Let’s go through a specific example to see how data labeling is automated with Snorkel. Suppose we need a labeled training dataset for identifying tumors in MRI images. In particular, we need a dataset of MRI images with “yes/no” labels referring to the presence of a tumor on a given image. And what do we have instead? We have an unlabeled dataset of MRI images and accompanying reports prepared by doctors.
The traditional approach would be to hire several radiologists who would sit for months labeling this dataset. The alternative approach enabled by the Snorkel framework is to have a radiology expert spend a week or two writing labeling functions that could leverage text reports to label images. In this particular example, described by Alex Ratner in the TWiML&AI podcast, the experts suggested around 20 labeling functions that leveraged different information from the text reports accompanying MRI images, like for example, the presence of particular words in the report or the number of times the word “normal” appears in the report.
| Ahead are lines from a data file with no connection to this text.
(** The wallet, the chain's state and the limits on both. *)
Definition prepare : ExecM (Address * SendContext) :=
  match parse_wallet (executor_private_key config) with
  | inl err => stop (inl err)
  | inr wallet =>
      loaded ← load_send_context;
      match loaded with
      | inl err => stop (inl err)
      | inr context =>
          let balance_eth := wei_to_eth_f64 (hot_balance context) in
          emit (ExecutorBalance balance_eth (hot_wallet_status (mev config) balance_eth));;
          maybe_emit_treasury_signal balance_eth;;
          if match max_gas_price_wei (mev config) with
             | Some cap => cap <? gas_price context
             | None => false
             end then
            skip "warn" "fee extraction blocked: rpc gas price exceeds cap"
          else if (balance_eth <? executor_min_buffer_eth (mev config))%f64 then
            skip "warn" "fee extraction blocked: executor wallet underfunded"
          else if (executor_max_buffer_eth (mev config) <? balance_eth)%f64 then
            skip "warn" "fee extraction blocked: executor wallet overfunded"
          else mret (wallet, context)
      end
  end.

Definition env_true (name : string) : bool := eq_ignore_ascii_case (default ""%string (env name)) "true".

Definition preflight_gate (payload : ExecutionPayload) (target_block : u64) : ExecM unit :=
  if negb (env_true "MEV_EVM_PREFLIGHT_ENABLED") then mret tt
  else
    overrides ← lift_outcome (preflight_overrides config (preflight_pool payload));
    note_event "info" "EVM preflight started";;
    result ← lift_outcome (evm_preflight_execution transact utf8_lossy config
                             (mock_transaction config payload) target_block preflight_timestamp overrides);
    match result with
    | inr preflight =>
        if negb (pf_success preflight) then skip "warn" "EVM preflight rejected"
        else note_event "info" "EVM preflight passed"
    | inl err =>
        note_event "warn" "EVM preflight failed";;
        if env_true "MEV_EVM_PREFLIGHT_HARD_FAIL" then stop (inr tt) else mret tt
    end.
The idea is to create many labeling functions and then check how they correlate. You don’t want two labeling functions that are inherently the same. Similarly, you don’t want unreliable labeling functions to define labels. The analogy from manual labeling would be that you only want to consider labels provided by reliable crowd workers. In the case of automatic labeling, the Snorkel system takes care of this by weighting the labeling functions accordingly.
In a nutshell, Snorkel takes unlabeled data and the output of multiple labeling functions and outputs a matrix of noisy labels.
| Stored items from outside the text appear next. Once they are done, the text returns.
Lemma sign_inv wallet c ranked payload e e' payload' :
  sign_payload config wallet c ranked payload e = Done (e', Continue payload') ->
  exists tx price, payload' = payload <[ ep_tx ::= tx ]> /\ signed_tx {| sg_payload := payload; sg_wallet := wallet; sg_context := c; sg_price := price; sg_tx := tx |}.
Proof.
  unfold sign_payload. intros (e1 & _ & _ & H)%bind_yields_inv.
  destruct (sign _) as [|tx] eqn:G; [discriminate|]. injection H as _ <-.
  eexists tx, _. split; [done|]. split; [exact G|]. intros cap. apply dynamic_gas_price_cap.
Qed.

(** ** Submitting *)

(** The submissions between two engines: at most [n], all with [P]. *)
Definition submits (P : Event -> Prop) (n : nat) (e e' : Engine) : Prop :=
  exists evs, trace e' = trace e ++ evs /\ Forall P (filter submission evs) /\
    (length (filter submission evs) <= n)%nat.

Lemma submits_none P e e' : emits (fun ev => ~ submission ev) e e' -> submits P 0 e e'.
Proof.
  intros (evs & E & F). exists evs. split; [done|].
  assert (filter submission evs = []) as ->; [|by split].
  clear E. induction F as [|ev evs N _ IH]; [done|]. by rewrite filter_cons_False.
Qed.
Lemma submits_app P n n' e1 e2 e3 :
  submits P n e1 e2 -> submits P n' e2 e3 -> submits P (n + n') e1 e3.
Proof.
  intros (l & E & F & L) (l' & E' & F' & L'). exists (l ++ l').
  rewrite E', E, <- app_assoc, filter_app, length_app, Forall_app.
  split_and!; [done..|lia].
Qed.

(** The budget is given back and one result recorded. *)
Definition settled (o : MevOpportunity) (e e' : Engine) : Prop :=
  capital_budget e' = release (capital_budget e) (victim_tx o) /\
  exists result, pnl e' = record (pnl e) result.

Lemma silent_settled o e1 e2 e3 : silent e1 e2 -> settled o e2 e3 -> settled o e1 e3.
Proof. intros (_ & B & P & _) [C (r & R)]. rewrite B in C. rewrite P in R. split; eauto. Qed.

Lemma now_bind {B} (k : Instant -> ExecM B) e e' x :
  (now ≫= k) e = Done (e', x) ->
  exists n e1, k (clk n) e1 = Done (e', x) /\ silent e e1 /\ execution_guard e1 = execution_guard e.
Proof.
  intros [(e1 & t & H1 & H)|(r & H1 & _)]%bind_inv.
  - assert (G : execution_guard e1 = execution_guard e) by (by injection H1 as <- _).
    apply now_inv in H1 as (n & [= ->] & S1). by exists n, e1.
  - by apply now_inv in H1 as (n & [=] & _).
Qed.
What are the advantages of Snorkel?
The proposed approach to data labeling has a number of important benefits:
- Interpretability. Moving from manual labeling to programmatic labeling helps to improve the interpretability of ML algorithms. Rules and patterns embedded in the labeling functions improve our understanding of the difference between positive and negative data samples.
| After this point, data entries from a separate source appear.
(* ===== verification/ExecutorProps.v ===== *)
(** * Properties of the executor

    What [handle] submits and under which conditions, what it leaves of the
    capital it reserves, the fees it signs, the endpoints it sends to, and what
    its preflight executes. *)
From S2P Require Import RpcFacts.
From S2P Require Import Prelude F64 Text Ethers Config AmmV2 AmmV3.
From S2P Require Import Simulator Rpc Pnl Payload Opportunity Budget Guard.
From S2P Require Import Adaptive AdaptiveFacts Executor ExecutorFacts.
#[local] Open Scope Z_scope.

Section Runs.
Context `{Out : Outside} (config : Config).

(** The budget's answer to the opportunity at a reading of the clock. *)
Definition budget_answer (o : MevOpportunity) (payload : ExecutionPayload) (b : CapitalBudget) (n : nat)
  : CapitalBudget * BudgetDecision :=
  check_and_reserve (clk n) b (wei_to_eth_f64 (ep_capital_committed_wei payload)) (cluster_of o)
    (ep_pair payload) (victim_tx o) (mev config).

(** Everything that has to hold before the transaction [s] is submitted for the
    opportunity [o] by the engine [e]. *)
Record authorized (o : MevOpportunity) (e : Engine) (ranked : list RelayQuote) (s : Signed) : Prop := {
  au_admissible : admissible config o (sg_payload s) (execution_guard e);
  au_wallet : parse_wallet (executor_private_key config) = inr (sg_wallet s);
  au_affordable : affordable config (sg_context s);
  au_budget : exists n, allowed (budget_answer o (sg_payload s) (capital_budget e) n).2 = true;
  au_paths : open_paths config o (sg_payload s) (execution_guard e) ranked;
  au_signed : signed_tx config s }.

(** A submission carries the one signed transaction: as it is to an endpoint that
    the fleet of the engine [e] names as a candidate for sending, or to a relay of the
    ranking in the bundle for the next block. *)
Definition carries (o : MevOpportunity) (e : Engine) (ranked : list RelayQuote) (s : Signed) (ev : Event) : Prop :=
  match ev with
  | SendRawTransaction id tx =>
      uses_bundle_relays config = false /\ tx = sg_tx s /\ exists h, id = h_id h /\ named_for_sending config e h
  | SendBundle relay b =>
      uses_bundle_relays config = true /\ relay ∈ relay_of <$> ranked /\
      bundle_block b = u64_sadd (block (sg_context s)) 1 /\
      bundle_transactions b =
        (match victim_transaction o with Some victim => [Revertible victim] | None => [] end)
        ++ [Ours (sg_tx s)]
  | _ => True
  end.

Lemma carries_before o e0 e ranked s ev :
  rtc fleet_step (world e0) (world e) -> carries o e ranked s ev -> carries o e0 ranked s ev.
Proof.
  destruct ev; simpl; try done. intros R (U & T & h & H & N). split_and!; [done..|].
  exists h. split; [done|]. by eapply named_before.
Qed.

Definition submission_limit : nat :=
  if uses_bundle_relays config then Nat.max (relay_fanout_count (mev config)) 1
  else Nat.max (rpc_fanout_count (mev config)) 1.

(** [handle] stops before the budget is asked. *)
Definition stopped (e e' : Engine) : Prop := silent e e'.
(** [handle] stops after the budget was asked, with nothing submitted: what the
    budget reserved, if it did, stays reserved. *)
Definition unsubmitted (o : MevOpportunity) (e e' : Engine) : Prop :=
  exists payload n, execution_payload o = Some payload /\
    emits (fun ev => ~ submission ev) e e' /\ pnl e' = pnl e /\
    capital_budget e' = (budget_answer o payload (capital_budget e) n).1.
(** [handle] submits, then settles. *)
Definition submitted (o : MevOpportunity) (e e' : Engine) : Prop :=
  exists ranked s n, authorized o e ranked s /\
    submits (carries o e ranked s) submission_limit e e' /\
    allowed (budget_answer o (sg_payload s) (capital_budget e) n).2 = true /\
    capital_budget e' = release (budget_answer o (sg_payload s) (capital_budget e) n).1 (victim_tx o) /\
    exists result, pnl e' = record (pnl e) result.

Lemma budget_gate_inv o payload e e' x :
  budget_gate config o payload e = Done (e', x) ->
  emits (fun ev => ~ submission ev) e e' /\ pnl e' = pnl e /\ execution_guard e' = execution_guard e /\
  rtc fleet_step (world e) (world e') /\
  exists n, capital_budget e' = (budget_answer o payload (capital_budget e) n).1 /\
    (forall a, x = Continue a -> allowed (budget_answer o payload (capital_budget e) n).2 = true).
Proof.
  unfold budget_gate, check_and_reserve_budget.
  intros [(e1 & d & H1 & H)|(r & H1 & _)]%bind_inv;
    apply now_bind in H1 as (n & e0 & H1 & S & G); rewrite get_engine_bind in H1;
    fold (budget_answer o payload (capital_budget e0) n) in H1;
    destruct S as (T & B & P & _ & W); rewrite B in H1;
    destruct (budget_answer o payload (capital_budget e) n) as [b d'] eqn:A; [|discriminate].
  injection H1 as <- <-. rewrite <- P, <- G.
  assert (X : (forall a, x = Continue a -> allowed d' = true) /\ silent (e0 <[ capital_budget ::= b ]>) e').
  { destruct (allowed d'); [injection H as <- <-; by split|].
    split; [intros a ->; by apply skip_inv in H|by eapply silent_skip]. }
  destruct X as [X (T' & B' & P' & _ & W')].
  split_and!; [by etrans|exact P'| |by etrans|exists n; by rewrite A].
  destruct (allowed d'); [by injection H as <- _|by injection H as <- _].
Qed.

Lemma open_paths_thaws o payload g g' ranked :
  thaws g g' -> open_paths config o payload g' ranked -> open_paths config o payload g ranked.
Proof.
  intros T (N & U & B). split_and!; [done|intros q Q; by eapply unfrozen_thaws, U|done].
Qed.

(** The submission phase, from the announcement of the ranking. *)
Lemma submission_run o payload b c ranked e e' x tx :
  ranked <> [] ->
  (emit (RelayRankings (relay_of <$> ranked));; note_event "info" "submit path ranking";;
   if uses_bundle_relays config then submit_relays config o (payload <[ ep_tx ::= tx ]>) c ranked
   else submit_rpc config o (payload <[ ep_tx ::= tx ]>) b ranked) e = Done (e', x) ->
  settled o e e' /\
  forall s, sg_tx s = tx -> sg_context s = c -> submits (carries o e ranked s) submission_limit e e'.
Proof.
  intros N H.
  apply bind_inv in H as [(e1 & [] & H1 & H)|(r & [=] & _)]. apply bind_inv in H as [(e2 & [] & H2 & H)|(r & [=] & _)].
  assert (S : silent e e2).
  { apply (silent_emit (RelayRankings _) (fun f => f)) in H1. apply silent_note in H2. by etrans. }
  clear H1 H2 e1. unfold carries, submission_limit in *.
  destruct (uses_bundle_relays config) eqn:U.
  - apply submit_relays_run in H as [T C]. split; [by eapply silent_settled|]. intros s Ht Hc.
    eapply none_then_submits; [apply S|]. eapply submits_weaken; [|done|exact T].
    intros ev (q & Q & ->). subst. split_and!; [done|by apply list_elem_of_fmap_2|done|done].
  - apply submit_rpc_run in H as [T C]; [|done]. split; [by eapply silent_settled|]. intros s Ht Hc.
    eapply none_then_submits; [apply S|]. eapply submits_weaken; [|done|exact T].
    intros ev (h & C' & ->). split_and!; [done|done|]. exists h. split; [done|].
    eapply named_before, C'. apply S.
Qed.

Lemma handle_run o e e' x :
  handle_body config o e = Done (e', x) ->
  stopped e e' \/ unsubmitted o e e' \/ submitted o e e'.
Proof.
  unfold handle_body.
  intros [(e1 & payload & H1 & H)|(r & H1 & _)]%bind_inv; [|left; by eapply silent_gate].
  pose proof (gate_inv _ _ _ _ _ H1) as G. apply silent_gate in H1.
  apply bind_inv in H as [(e2 & [wallet c] & H2 & H)|(r & H2 & _)];
    [|left; etrans; [exact H1|by eapply silent_prepare]].
  pose proof (prepare_inv _ _ _ _ _ H2) as [W F]. apply silent_prepare in H2.
  apply bind_inv in H as [(e3 & [] & H3 & H)|(r & H3 & _)]; apply silent_preflight in H3;
    [|left; etrans; [exact H1|by etrans]].
  assert (S : silent e e3) by (etrans; [exact H1|by etrans]). clear H1 H2 H3 e1 e2.
  destruct S as (T & B & P & Th & Wd).
  apply bind_inv in H as [(e4 & [] & H4 & H)|(r & H4 & _)];
    apply budget_gate_inv in H4 as (T4 & P4 & G4 & W4 & n & B4 & A4); rewrite B in *.
  2: { right; left. exists payload, n. split_and!; [apply G|by etrans|congruence|done]. }
  assert (U : forall e5, silent e4 e5 -> unsubmitted o e e5).
  { intros e5 (T5 & B5 & P5 & _). exists payload, n.
    split_and!; [apply G|etrans; [exact T|by etrans]|congruence|congruence]. }
  apply bind_inv in H as [(e5 & ranked & H5 & H)|(r & H5 & _)];
    [|right; left; apply U; by eapply silent_choose].
  pose proof (choose_inv _ _ _ _ _ _ _ H5) as O. apply silent_choose in H5.
  apply bind_inv in H as [(e6 & payload' & H6 & H)|(r & H6 & _)];
    [|right; left; apply U; etrans; [exact H5|by eapply silent_sign]].
  apply sign_inv in H6 as Z. destruct Z as (tx & price & -> & Sg). apply silent_sign in H6.
  apply submission_run in H as [C K]; [|apply O].
  assert (S : silent e4 e6) by (by etrans).
  right; right. eexists ranked, (Build_Signed payload wallet c price tx), n. split_and!.
  - split; try done; [exists n; by apply (A4 tt)|].
    eapply open_paths_thaws; [|exact O]. by rewrite G4.
  - eapply none_then_submits; [etrans; [exact T|]; etrans; [exact T4|apply S]|].
    eapply submits_weaken; [|reflexivity|by apply (K (Build_Signed payload wallet c price tx))]. intros ev. apply carries_before.
    etrans; [exact Wd|]. etrans; [exact W4|apply S].
  - by apply (A4 tt).
  - destruct C as [C _]. rewrite C. destruct S as (_ & -> & _). by rewrite B4.
  - destruct C as [_ (r & C)]. exists r. rewrite C. destruct S as (_ & _ & -> & _). congruence.
Qed.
- Re-usability. If your training dataset is labeled manually and, in the process of model development, you discover that you need a slightly different kind of labels, you need to restart the data labeling from scratch. Alternatively, if you label your data programmatically, you can just quickly change the labeling functions to fit the new models. Moreover, labeling functions can be repurposed and re-applied when new problems come in.
- Domain expertise. Snorkel leverages the knowledge of subject matter experts who, in addition to writing labeling functions, also provide explanations for the rules embedded in the labeled functions. For example, an expert can specify that a certain rule applies only when a certain condition holds, and this can be reflected in code, e.g., “if the condition holds, output a label; otherwise, abstain”.
The only drawback is that labels generated through labeling functions are only almost as good as manually-applied labels. But considering all the benefits that this approach provides, that is usually something that most ML teams are ready to accept.
Who can leverage this data labeling framework?
In the first academic paper on Snorkel, presented at NeurIPS 2016, the tool was described as an algorithm. Now the creators of Snorkel see it as part of ML infrastructure, a system that can be leveraged by industry and academia for speeding up and improving the data labeling process. In the new version of Snorkel, its creators go beyond data labeling and introduce two new operations: transforming or augmenting data, and slicing or partitioning data.
Snorkel is open-source, and over the last few years, it has been deployed by a number of tech leaders, including Google, Intel, and IBM. Snorkel has also been successfully applied in medicine (e.g. Stanford, VA), government, and science.